Black currant and cherry jam - Dana Drobnjak - Recipes and Cookbook online
Black currant and cherry jam - Dana Drobnjak - Recipes and Cookbook online

Black currant and cherry jam – fantastic tasting jam.

Black currant and cherry jam - Dana Drobnjak - Recipes and Cookbook online
Black currant and cherry jam - Dana Drobnjak - Recipes and Cookbook online

Black currant and cherry jam - Dana Drobnjak - Recipes and Cookbook online

blackcurrant jam and shake Dana Drobnjak recipes and cookbook online

Black currant and cherry jam - a jam with a fantastic taste.
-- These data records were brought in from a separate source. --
(* ===== verification/Regex.v ===== *)
(** * JavaScript regular expressions

    RegExp.prototype.test for the patterns of the code: patterns without flags, back-references,
    lookaround or lazy quantifiers, with [^] first and [$] last where they occur.  A definition of
    the development carries the source text of its pattern; [re_test] parses it and runs a
    derivative matcher, which [re_test_spec] relates to the declarative semantics.  The last part
    reads facts off a pattern: the characters its matches are made of, their first and last
    character, and their greatest length. *)
From Stdlib Require Import Ascii String NArith.
From S2P Require Import Prelude JsString.
Local Open Scope stdpp_scope.

(** ** Syntax and declarative semantics *)

Abbreviation ranges := (list (ascii * ascii)).

Inductive re :=
| RNone
| REps
| RCls (negated : bool) (rs : ranges)
| RSeq (a b : re)
| RAlt (a b : re)
| RStar (a : re)
| RRep (m n : nat) (a : re).

Definition in_range (c : ascii) (r : ascii * ascii) : bool :=
  (N_of_ascii r.1 <=? N_of_ascii c)%N && (N_of_ascii c <=? N_of_ascii r.2)%N.

Definition in_class (negated : bool) (rs : ranges) (c : ascii) : bool :=
  xorb negated (existsb (in_range c) rs).

Inductive matches : re → string → Prop :=
| MEps : matches REps ""
| MCls neg rs c : in_class neg rs c = true → matches (RCls neg rs) (String c "")
| MSeq a b s t : matches a s → matches b t → matches (RSeq a b) (s +:+ t)
| MAltL a b s : matches a s → matches (RAlt a b) s
| MAltR a b s : matches b s → matches (RAlt a b) s
| MStar0 a : matches (RStar a) ""
| MStarS a s t : matches a s → matches (RStar a) t → matches (RStar a) (s +:+ t)
| MRep0 n a : matches (RRep 0 n a) ""
| MRepS m n a s t : matches a s → matches (RRep (pred m) n a) t → matches (RRep m (S n) a) (s +:+ t).
Lemma from_members_id fs : NoDup fs.*1 → from_members fs = fs.
Proof.
  unfold from_members. change fs with ([] ++ fs) at 1 3. generalize (@nil (string * json)).
  induction fs as [|[k v] fs IH]; intros acc Hnd; cbn; [by rewrite app_nil_r|].
  rewrite set_prop_absent.
  - rewrite IH; [by rewrite <- app_assoc|by rewrite <- app_assoc].
  - rewrite fmap_app, NoDup_app in Hnd. destruct Hnd as (_ & Hd & _). intros Hin.
    apply (Hd k Hin). left.
Qed.

Lemma length_join sep ts :
  (∀ t, t ∈ ts → t ≠ "") →
  (length ts ≤ String.length (join sep ts))%nat
  ∧ ∀ t, t ∈ ts → (String.length t ≤ String.length (join sep ts))%nat.
Proof.
  induction ts as [|t ts IH]; intros Hne; [split; [done|by intros t ?%not_elem_of_nil]|].
  destruct IH as [Hl Ht]; [intros x Hx; apply Hne; by right|].
  assert (1 ≤ String.length t)%nat by (destruct t; [destruct (Hne "" (list_elem_of_here _ _)); done|simpl; lia]).
  destruct ts as [|t' ts].
  - cbn [join length]. split; [lia|]. intros x Hx. apply list_elem_of_singleton in Hx as ->. lia.
  - change (join sep (t :: t' :: ts)) with (t +:+ sep +:+ join sep (t' :: ts)). rewrite !length_append.
    split; [simpl in *; lia|]. intros x [->|Hx]%elem_of_cons; [lia|]. specialize (Ht x Hx). lia.
Qed.

Section RoundTrip.
Context (nl : nat → string) (colon_space : string).
Hypothesis nl_space : ∀ d, all_space (nl d) = true.
Hypothesis colon_is_space : all_space colon_space = true.

Abbreviation text := (render nl (String ":" colon_space)).

Definition reads (value : string → option (json * string)) (t : string) (j : json) : Prop :=
  ∀ w r, all_space w = true → stops r = true → value (w +:+ t +:+ r) = Some (j, r).

Lemma elements_read value d (l : list json) close r fuel w :
  l ≠ [] → (length l ≤ fuel)%nat → (∀ x, x ∈ l → reads value (text (S d) x) x) →
  all_space close = true → all_space w = true →
  parse_elements value fuel
    (w +:+ join (String "," (nl (S d))) (map (text (S d)) l) +:+ close +:+ String "]" r) = Some (l, r).
Proof.
  intros Hne Hf Hread Hclose. revert fuel w Hf. induction l as [|x l IH]; [done|].
  intros [|fuel] w Hf Hw; [simpl in Hf; lia|]. cbn [parse_elements].
  assert (Hx := Hread x (list_elem_of_here _ _)). destruct l as [|y l].
  - cbn [map join]. rewrite Hx; [|done|by apply stops_space].
    by rewrite skip_space_app.
  - change (join (String "," (nl (S d))) (map (text (S d)) (x :: y :: l)))
      with (text (S d) x +:+ (String "," (nl (S d))) +:+ join (String "," (nl (S d))) (map (text (S d)) (y :: l))).
    rewrite !append_assoc. rewrite Hx by done. cbn [String.append skip_space].
    change (is_json_space ",") with false. cbv iota.
    rewrite IH; [done|done| |simpl in *; lia|apply nl_space]. intros z Hz. apply Hread. by right.
Qed.

Lemma members_read value d (fs : obj) close r fuel w :
  fs ≠ [] → (length fs ≤ fuel)%nat → (∀ f, f ∈ fs → reads value (text (S d) f.2) f.2) →
  all_space close = true → all_space w = true →
  parse_members value fuel
    (w +:+ join (String "," (nl (S d))) (map (λ f, json_quote f.1 +:+ (String ":" colon_space) +:+ text (S d) f.2) fs)
       +:+ close +:+ String "}" r) = Some (fs, r).
Proof.
  intros Hne Hf Hread Hclose. revert fuel w Hf. induction fs as [|[k v] fs IH]; [done|].
  intros [|fuel] w Hf Hw; [simpl in Hf; lia|]. cbn [parse_members]. rewrite skip_space_app by done.
  assert (Hx := Hread (k, v) (list_elem_of_here _ _)). cbn [snd] in Hx.
  assert (∀ t, stops t = true → ∀ T, T = json_quote k +:+ (String ":" colon_space) +:+ text (S d) v +:+ t →
    skip_space T = T ∧ T = String dquote (escape_text k +:+ String dquote (String ":" (colon_space +:+ text (S d) v +:+ t)))
    ∧ value (colon_space +:+ text (S d) v +:+ t) = Some (v, t)) as Hm.
  { intros t Ht T ->. unfold json_quote. split_and!; [done| |by apply Hx].
    cbn [String.append]. rewrite !append_assoc. reflexivity. }
  destruct fs as [|f fs].
  - cbn [map join fst snd]. rewrite !append_assoc.
    destruct (Hm (close +:+ String "}" r) ltac:(by apply stops_space) _ eq_refl) as (Hs & Ht & Hv).
    rewrite ?append_assoc in Hs, Ht. rewrite Hs, Ht. change (negb (Ascii.eqb dquote dquote)) with false.
    cbv iota. rewrite parse_chars_escape. cbn [String.append skip_space].
    change (is_json_space ":") with false. cbv iota. rewrite Hv.
    by rewrite skip_space_app.
  - change (join (String "," (nl (S d))) (map (λ f, json_quote f.1 +:+ (String ":" colon_space) +:+ text (S d) f.2) ((k, v) :: f :: fs)))
      with ((json_quote k +:+ (String ":" colon_space) +:+ text (S d) v) +:+ (String "," (nl (S d)))
            +:+ join (String "," (nl (S d))) (map (λ f, json_quote f.1 +:+ (String ":" colon_space) +:+ text (S d) f.2) (f :: fs))).
    rewrite !append_assoc. cbn [String.append]. rewrite ?append_assoc.
    set (rest := nl (S d) +:+ join _ _ +:+ close +:+ String "}" r).
    destruct (Hm (String "," rest) eq_refl _ eq_refl) as (Hs & Ht & Hv).
    rewrite ?append_assoc in Hs, Ht. cbn [String.append] in Hs, Ht |- *. rewrite Hs, Ht.
    change (negb (Ascii.eqb dquote dquote)) with false. cbv iota. rewrite parse_chars_escape.
    cbn [String.append skip_space]. change (is_json_space ":") with false. cbv iota. rewrite Hv.
    cbn [skip_space]. change (is_json_space ",") with false. cbv iota. unfold rest.
    rewrite IH; [done|done| |simpl in *; lia|apply nl_space]. intros z Hz. apply Hread. by right.
Qed.
(** The first character of a value's text. *)
Definition opens (c : ascii) : bool :=
  negb (is_json_space c) && negb (Ascii.eqb c "]") && negb (Ascii.eqb c "}").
  • 2,5 kg of black currants
  • 3 kg of black cherries
  • 5 dcl of water
  • 2 kg of sugar
  • 5 pieces of basil (swims)
  1. Clean the stems from the currants, wash and drain well.
  2. Wash the cherries, remove the stems and remove the pits and blend with a hand mixer.
  3. Add 5 dcl of water to the currants, and once it boils, cook for 10 minutes, stirring occasionally so that it does not burn (the mass is thick).
  4. While the currant mass is still warm, mash it on a press (you can use any of the 2 in the picture, plastic or wooden).
  5. Put mashed currants and blended cherries and 2 kg of sugar in a wide container.
  6. Cook on high heat for 30 minutes, 5 minutes before the end of cooking, add 5 stalks of basil and when the cooking is finished, take out the basil and put the hot jam in pre-washed and sterilized jars in the oven at 100 degrees for 30 minutes.
  7. Close the jars tightly and cover with a tablecloth and leave to cool.
  8. Since there is a lot of pectin in currants, when the jam cools it is much thicker than when it is just cooked.